Musings from our president

All my research and personal experience has shown that almost any form of interaction with other people is beneficial to our physical and mental health. Over the winter months it takes more effort to get dressed up to go out or tidy up to invite someone to visit but the getting ready and the subsequent interaction has so many benefits. And that is twofold – for you and the people you connect with.

Unfortunately, two things have dominated our lives adversely over the last 10 years – internet devices and more recently the Pandemic. Both encourage separatism which can lead to isolation. One year with Covid would have been ok but three years of practicing how to keep your distance from each other – even friends and family – has created a fear of even going out or in some cases it has validated a reluctance to go out and meet new people or interact in society.

Humans instinctively like to be connected and so ‘social media’ has grown to fill that gap but unfortunately a large percentage of what people are watching and reading can be false and unrealistic and certainly does not provide the warmth and satisfaction of being with people face to face.

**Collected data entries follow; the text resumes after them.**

(** * Change-aware context pipeline of ai-cr: a shallow embedding

    The development models, from [src/utils/parallelProcessor.ts]
    (class [SmartContextExpander]) and from the cache module
    ([SmartCacheManager]):
    - the change analyzer [analyzeFileChanges] and its helpers,
    - the strategy selector [selectOptimalStrategy],
    - the diff-hunk parser [parseDiffChunks],
    - the affected-block extractor [extractAffectedBlocks] and
      [findContainingBlock],
    - the cache operations [get], [set], [makeSpace] and the eviction
      comparator [compareEntriesForEviction],
    - the analysis cache of [analyzeFileChanges] and, from
      [DependencyAnalyzer], the dependency traversals, [getRelatedFiles]
      and [buildDependencyRelationships].

    JavaScript numbers that hold line counts, sizes and timestamps are
    modelled as [Z]; the change ratio (a floating-point quotient in the
    source) is modelled as an exact rational [Q]. *)

From Stdlib Require Import ZArith QArith Qround String Ascii List Bool Lia Lqa.
From Stdlib Require Import Sorting.Permutation Sorting.Sorted.
Import ListNotations.
Open Scope string_scope.
Open Scope Z_scope.

(* ------------------------------------------------------------------ *)
(** ** String helpers (JavaScript string primitives) *)

Module JS.

(** [s.startsWith(p)] *)
Fixpoint startsWith (s p : string) : bool :=
  match p, s with
  | EmptyString, _ => true
  | String c p', String d s' => Ascii.eqb c d && startsWith s' p'
  | String _ _, EmptyString => false
  end.

(** [s.includes(p)] *)
Fixpoint includes (s p : string) : bool :=
  startsWith s p ||
  match s with
  | EmptyString => false
  | String _ s' => includes s' p
  end.

(** [s.endsWith(p)] *)
Definition endsWith (s p : string) : bool :=
  (String.length p <=? String.length s)%nat &&
  String.eqb (substring (String.length s - String.length p) (String.length p) s) p.

(** [s.toLowerCase()] on ASCII letters. *)
Definition lowerAscii (c : ascii) : ascii :=
  let n := nat_of_ascii c in
  if ((65 <=? n) && (n <=? 90))%nat then ascii_of_nat (n + 32) else c.

Fixpoint toLowerCase (s : string) : string :=
  match s with
  | EmptyString => EmptyString
  | String c s' => String (lowerAscii c) (toLowerCase s')
  end.

Definition nl : ascii := Ascii.ascii_of_nat 10.

(** [s.split('\n')]: always at least one piece. *)
Fixpoint split_nl_aux (s : string) (cur : string) : list string :=
  match s with
  | EmptyString => [cur]
  | String c s' =>
      if Ascii.eqb c nl then cur :: split_nl_aux s' EmptyString
      else split_nl_aux s' (cur ++ String c EmptyString)
  end.

Definition split_nl (s : string) : list string := split_nl_aux s EmptyString.

(** [lines.join('\n')] *)
Definition join_nl (ls : list string) : string := String.concat (String nl EmptyString) ls.

(** JavaScript [\s] restricted to the ASCII whitespace characters. *)
Definition is_space (c : ascii) : bool :=
  let n := nat_of_ascii c in
  ((n =? 32) || (n =? 9) || (n =? 10) || (n =? 11) || (n =? 12) || (n =? 13))%nat.

(** [s.trim()]: drops the leading and trailing whitespace, the ASCII
    whitespace and line terminators here as for [\s]. *)
Fixpoint dropSpaces (l : list ascii) : list ascii :=
  match l with
  | c :: l' => if is_space c then dropSpaces l' else l
  | [] => []
  end.

Definition trim (s : string) : string :=
  string_of_list_ascii (rev (dropSpaces (rev (dropSpaces (list_ascii_of_string s))))).

(** [\d] *)
Definition is_digit (c : ascii) : bool :=
  let n := nat_of_ascii c in ((48 <=? n) && (n <=? 57))%nat.

(** [\w] *)
Definition is_word (c : ascii) : bool :=
  let n := nat_of_ascii c in
  (is_digit c || ((65 <=? n) && (n <=? 90)) || ((97 <=? n) && (n <=? 122))
   || (n =? 95))%nat.

End JS.

(* ------------------------------------------------------------------ *)
(** ** Data model: [ContextStrategy], [FileType], [DiffChunk],
       [ChangeAnalysis] *)

Inductive ContextStrategy :=
| DIFF_ONLY | CONTEXT_WINDOW | AFFECTED_BLOCKS | SMART_SUMMARY | FULL_FILE.

Inductive FileType := CORE | TEST | CONFIG | DOCUMENTATION | BUILD.

Definition FileType_eqb (a b : FileType) : bool :=
  match a, b with
  | CORE, CORE | TEST, TEST | CONFIG, CONFIG
  | DOCUMENTATION, DOCUMENTATION | BUILD, BUILD => true
  | _, _ => false
  end.

Inductive ChunkType := addition | deletion | modification.

Record DiffChunk := mkChunk {
  startLine : Z;
  endLine : Z;
  size : Z;
  type : ChunkType
}.

Record DiffStats := mkDiffStats {
  additions_ds : Z;
  deletions_ds : Z;
  chunks_ds : list DiffChunk
}.

Record ChangeAnalysis := mkAnalysis {
  filePath : string;
  fileSize : Z;
  changeRatio : Q;
  chunkCount : Z;
  maxChunkSize : Z;
  totalChangedLines : Z;
  additions : Z;
  deletions : Z;
  isNewFile : bool;
  isDeleted : bool;
  fileType : FileType;
  hasApiChanges : bool;
  strategy : ContextStrategy;
  estimatedTokens : Z
}.

(* ------------------------------------------------------------------ *)
(** ** Strategy selector: [selectOptimalStrategy] *)

Definition selectOptimalStrategy (a : ChangeAnalysis) : ContextStrategy :=
  if isDeleted a then DIFF_ONLY
  else if isNewFile a && (fileSize a <? 100) then FULL_FILE
  else if isNewFile a then SMART_SUMMARY
  else if fileSize a <? 20 then FULL_FILE
  else if FileType_eqb (fileType a) CONFIG && (fileSize a <? 50) then FULL_FILE
  else if Qle_bool (changeRatio a) (1 # 10) then
    (if chunkCount a <=? 2 then DIFF_ONLY else CONTEXT_WINDOW)
  else if Qle_bool (changeRatio a) (3 # 10) then
    (if hasApiChanges a then AFFECTED_BLOCKS else CONTEXT_WINDOW)
  else if Qle_bool (changeRatio a) (7 # 10) then
    (if fileSize a >? 100 then SMART_SUMMARY else AFFECTED_BLOCKS)
  else if fileSize a <? 150 then FULL_FILE else SMART_SUMMARY.

(** [estimateTokens]; [maxTokensPerFile] comes from the configuration. *)
Definition estimateTokens (maxTokensPerFile : Z) (a : ChangeAnalysis) : Z :=
  match strategy a with
  | DIFF_ONLY => 500
  | CONTEXT_WINDOW => 1000
  | AFFECTED_BLOCKS => 2000
  | SMART_SUMMARY => 3000
  | FULL_FILE => Z.min (fileSize a * 8) maxTokensPerFile
  end.

(* ------------------------------------------------------------------ *)
(** ** Regular-expression tests used by the analyzer and the extractor

    Each regular expression of the source is written out as a
    deterministic matcher: in every pattern used below, a greedy
    repetition is followed by a character outside its class, so greedy
    matching without backtracking finds the same matches. *)

Module Rx.

(** Longest prefix of characters satisfying [p], and the rest. *)
Fixpoint span (p : ascii -> bool) (s : string) : string * string :=
  match s with
  | String c s' =>
      if p c then let (a, b) := span p s' in (String c a, b) else (EmptyString, s)
  | EmptyString => (EmptyString, EmptyString)
  end.

(** [p*] *)
Definition star (p : ascii -> bool) (s : string) : option string :=
  Some (snd (span p s)).

(** [p+] *)
Definition plus (p : ascii -> bool) (s : string) : option string :=
  match span p s with
  | (EmptyString, _) => None
  | (_, rest) => Some rest
  end.

(** A literal word. *)
Definition lit (w s : string) : option string :=
  if JS.startsWith s w then Some (substring (String.length w) (String.length s) s)
  else None.

(** An optional group [(g)?] followed by [k]. *)
Definition opt (g k : string -> option string) (s : string) : option string :=
  match option_map k (g s) with
  | Some (Some r) => Some r
  | _ => k s
  end.

Definition bind (o : option string) (k : string -> option string) : option string :=
  match o with Some s => k s | None => None end.

Definition alt (ks : list (string -> option string)) (s : string) : option string :=
  fold_right (fun k acc => match k s with Some r => Some r | None => acc end) None ks.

I joined a weekly knitting group a while ago and it is invigorating to get to know the other ladies – their worries, their joys and sadness’s, their successes and failures. Each week it is like peeling an onion to discover more about each person, hearing about their lives in the past and their dreams and aspirations for the future. It’s rewarding and fulfilling and you learn a lot about yourself as well. We swap ideas and opinions about a myriad of subjects – sometimes even knitting!

Another example was that despite the tragedy and destruction of Cyclone Gabrielle, it was obvious that people rediscovered the value of communicating and engaging with each other to help and support themselves and their communities. This was also evidenced during other tragedies since the Christchurch earthquake. Modern technology is fantastic during such events in the short term but can never replace the warmth of chatting with friends over a coffee or getting together for a garden club meeting. I have experienced many instances where you are able to gauge that someone in a group is in need of assistance, be it mental, emotional or physical. Sometimes being noticed, feeling a steadying hand as you stand up or the offer to fetch a cup of tea can make such a difference to someone’s feeling of wellbeing.

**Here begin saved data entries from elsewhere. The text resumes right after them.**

(** * ModelManager: the procedural test-geometry generators

    A shallow embedding of [src/ModelManager.ts].  The class builds vertex
    buffers (six numbers per vertex: x, y, z, r, g, b) for a triangle strip, a
    triangle fan, an indexed grid mesh and a flattened grid mesh, and hands
    them to the rasterizer ([GeometricProcessor]).

    Conventions of the embedding:
    - a JavaScript [number] that holds a coordinate or a colour channel is an
      IEEE-754 binary64 value, i.e. Rocq's primitive [float]; [+], [-], [*]
      and [/] are the kernel's binary64 operations, which are the ones
      ECMAScript prescribes;
    - a JavaScript [number] that is a loop counter, a vertex index or a count
      is a [nat]: the source only ever adds and multiplies small non-negative
      integers there, which binary64 does exactly;
    - [Math.cos] and [Math.sin] are implementation-approximated in
      ECMAScript, so the generators take them as parameters;
    - bounds on computed coordinates are stated with the comparisons of
      binary64 and proved from the specification of its operations
      ([SpecFloat]), with the range of [Math.cos] and [Math.sin] as a
      hypothesis;
    - [number[]] is a [list]; [push] appends at the end;
    - the collaborators that are not part of this file ([Color.interpolate2d],
      [FrameBuffer], [GeometricProcessor]) are parameters of the section. *)

From Stdlib Require Import List Arith ZArith Lia Bool String Permutation.
From Stdlib Require Import PrimFloat Uint63 FloatOps FloatAxioms SpecFloat.
Import ListNotations.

There is also a lot good to be said about the internet, enabling older folk to stay in touch with friends and family who no longer live nearby. However, we saw how hard it was for everyone during the unprecedented ‘lock down’ periods when face to face interaction was restricted and Zoom meetings became the norm for business people. Luckily outings seem to have returned to a more normal occurrence which means we are able to attend more groups and clubs to be with old friends and acquaintances or meet new ones.

Excerpts from online research which illustrate what the experts have observed:

“Human well-being relies on intimate social connections. In a recent study published in Nature Neuroscience, a team of researchers led by Rebecca Saxe, a neuroscientist at the Massachusetts Institute of Technology, reported that social interaction is a basic human need, just like food and water and how important it is for a healthy brain and mental well-being. Digital technologies played a crucial role during the pandemic by virtually connecting individuals with their loved ones. Now, scientists are exploring whether or not digital social interactions stimulate the same reward circuits in the brain as physical interactions. Physical isolation sparked by the pandemic and the increasing loneliness epidemic, suggest that physical social interaction may be simply irreplaceable.”

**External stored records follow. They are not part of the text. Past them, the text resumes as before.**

Lemma resolve_streams_indexed_inv (df : DataFrame) (out : ResolvedTable) :
  resolve_streams df true = Ok out →
  ∃ ids, _create_nl_ids df = Ok ids ∧
         out = IndexedByNlId (merge_sort key_le (zip ids df)).
Proof.
  unfold resolve_streams.
  destruct (_create_nl_ids df) as [ids|e] eqn:E; simpl; [|done].
  unfold attach_nl_ids. destruct df as [|row rest]; [done|].
  destruct (decide (NoDup ids)); [|done].
  intros [= <-]. by exists ids.
Qed.

Lemma resolve_streams_indexed (df : DataFrame) (out : ResolvedTable) :
  resolve_streams df true = Ok out →
  ∃ t ids, out = IndexedByNlId t ∧
           _create_nl_ids df = Ok ids ∧
           t ≡ₚ zip ids df ∧
           length t = length df ∧
           NoDup t.*1 ∧
           StronglySorted Py.le t.*1.
Proof.
  intros (ids & Hids & ->)%resolve_streams_indexed_inv.
  destruct (create_nl_ids_distinct _ _ Hids) as [Hlen Hnd].
  exists (merge_sort key_le (zip ids df)), ids.
  split; [done|]. split; [done|].
  pose proof (merge_sort_Permutation key_le (zip ids df)) as Hperm.
  split; [done|]. split; [|split].
  - rewrite Hperm, length_zip. lia.
  - rewrite Hperm, fst_zip_eq; done.
  - apply sorted_by_key_fst.
Qed.

(** X3: with [nl_id_as_index=True], a table [resolve_streams] returns has
    the rows of the resolved table, each once and paired with the id the
    classifier gave it, under pairwise distinct index labels in ascending
    order. *)
Theorem X3_resolve_streams_indexed_table (df : DataFrame)
    (out : ResolvedTable) :
  resolve_streams df true = Ok out →
  ∃ t ids, out = IndexedByNlId t ∧
           _create_nl_ids df = Ok ids ∧
           t ≡ₚ zip ids df ∧
           length t = length df ∧
           NoDup t.*1 ∧
           StronglySorted Py.le t.*1.
Proof. apply resolve_streams_indexed. Qed.

Lemma X3_resolve_streams_indexed_table_witness :
  let r1 := mkRow 1 "marker" "TimestampStream" "neurolive" "m1" in
  let r2 := mkRow 2 "EEG" "EEG stream" "DESKTOP-3R7C1PH" "ant" in
  let out := IndexedByNlId [ ("eeg-a", r2); ("ts-marker", r1) ] in
  resolve_streams [ r1; r2 ] true = Ok out ∧
  ∃ t ids, out = IndexedByNlId t ∧
           _create_nl_ids [ r1; r2 ] = Ok ids ∧
           t ≡ₚ zip ids [ r1; r2 ] ∧
           length t = length [ r1; r2 ] ∧
           NoDup t.*1 ∧
           StronglySorted Py.le t.*1.
Proof.
  intros r1 r2 out.
  assert (resolve_streams [ r1; r2 ] true = Ok out) as H
    by (vm_compute; reflexivity).
  split; [exact H | exact (X3_resolve_streams_indexed_table _ _ H)].
Defined.

(** X4: with [nl_id_as_index=False], a table [resolve_streams] returns has
    the rows of the resolved table, unchanged and in their original order,
    and its first column holds the ids the classifier gave them. *)
Theorem X4_resolve_streams_id_column (df : DataFrame) (out : ResolvedTable) :
  resolve_streams df false = Ok out →
  ∃ t, out = NlIdColumn t ∧ t.*2 = df ∧ _create_nl_ids df = Ok t.*1.
Proof.
  unfold resolve_streams.
  destruct (_create_nl_ids df) as [ids|e] eqn:E; simpl; [|done].
  destruct (create_nl_ids_distinct _ _ E) as [Hlen _].
  unfold attach_nl_ids. destruct df as [|row rest] eqn:Hdf; [done|].
  rewrite <-Hdf in *. intros [= <-]. exists (zip ids df).
  split; [done|]. by rewrite snd_zip_eq, fst_zip_eq.
Qed.

Lemma X4_resolve_streams_id_column_witness :
  let r1 := mkRow 1 "marker" "TimestampStream" "neurolive" "m1" in
  let r2 := mkRow 2 "EEG" "EEG stream" "DESKTOP-3R7C1PH" "ant" in
  let out := NlIdColumn [ ("ts-marker", r1); ("eeg-a", r2) ] in
  resolve_streams [ r1; r2 ] false = Ok out ∧
  ∃ t, out = NlIdColumn t ∧ t.*2 = [ r1; r2 ] ∧
       _create_nl_ids [ r1; r2 ] = Ok t.*1.
Proof.
  intros r1 r2 out.
  assert (resolve_streams [ r1; r2 ] false = Ok out) as H
    by (vm_compute; reflexivity).
  split; [exact H | exact (X4_resolve_streams_id_column _ _ H)].
Defined.

(** ** What normalisation does to the metadata table *)

Lemma lower_ascii_not_E (c : ascii) : Py.lower_ascii c ≠ "E"%char.
Proof.
  destruct c as [[] [] [] [] [] [] [] []]; vm_compute; discriminate.
Qed.

Lemma lower_not_EEG (t : string) : Py.lower t ≠ "EEG".
Proof.
  destruct t as [|c t]; simpl; [discriminate|].
  intros [= Hc _]. by apply lower_ascii_not_E in Hc.
Qed.

Lemma replace_type_lower (t : string) :
  replace_cell metadata_mapper "type" (Py.lower t) = Py.lower t.
Proof.
  unfold replace_cell. rewrite metadata_column_table.
  change (Py.eqs "type" "type") with true. cbv iota. unfold replace_value.
  destruct (list_to_map metadata_type_entries !! Py.lower t) as [w|] eqn:E;
    [|done].
  apply elem_of_list_to_map_2 in E. unfold metadata_type_entries in E.
  apply list_elem_of_singleton in E. injection E as E _.
  by apply lower_not_EEG in E.
Qed.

It provides us with a sense of connection, purpose, support and, ultimately, overall better health and longevity. Dozens of studies have shown that people who have fulfilling relationships with family, friends and community members are happier, have fewer health problems, and live longer.

“We can try to go at this life alone, and many of us try at some point – but in truth, it’s not sustainable. Our social lives are the bedrock of our health and emotional well-being. We’re better together than we are alone. Maintaining a healthy social life is linked to better memory, cognitive function, self-esteem, and even physical health.”


 Tauranga, Papamoa & Katikati hold coffee morning meetings each month at various locations and everyone is very welcome to attend. The details are on our websites or give us a call. There are also plenty of opportunities to volunteer at or offices or hosting events. July is the month to choose your favourite woolie scarf, get your coat on and head out for a bit of ‘social interaction’ and have a good time.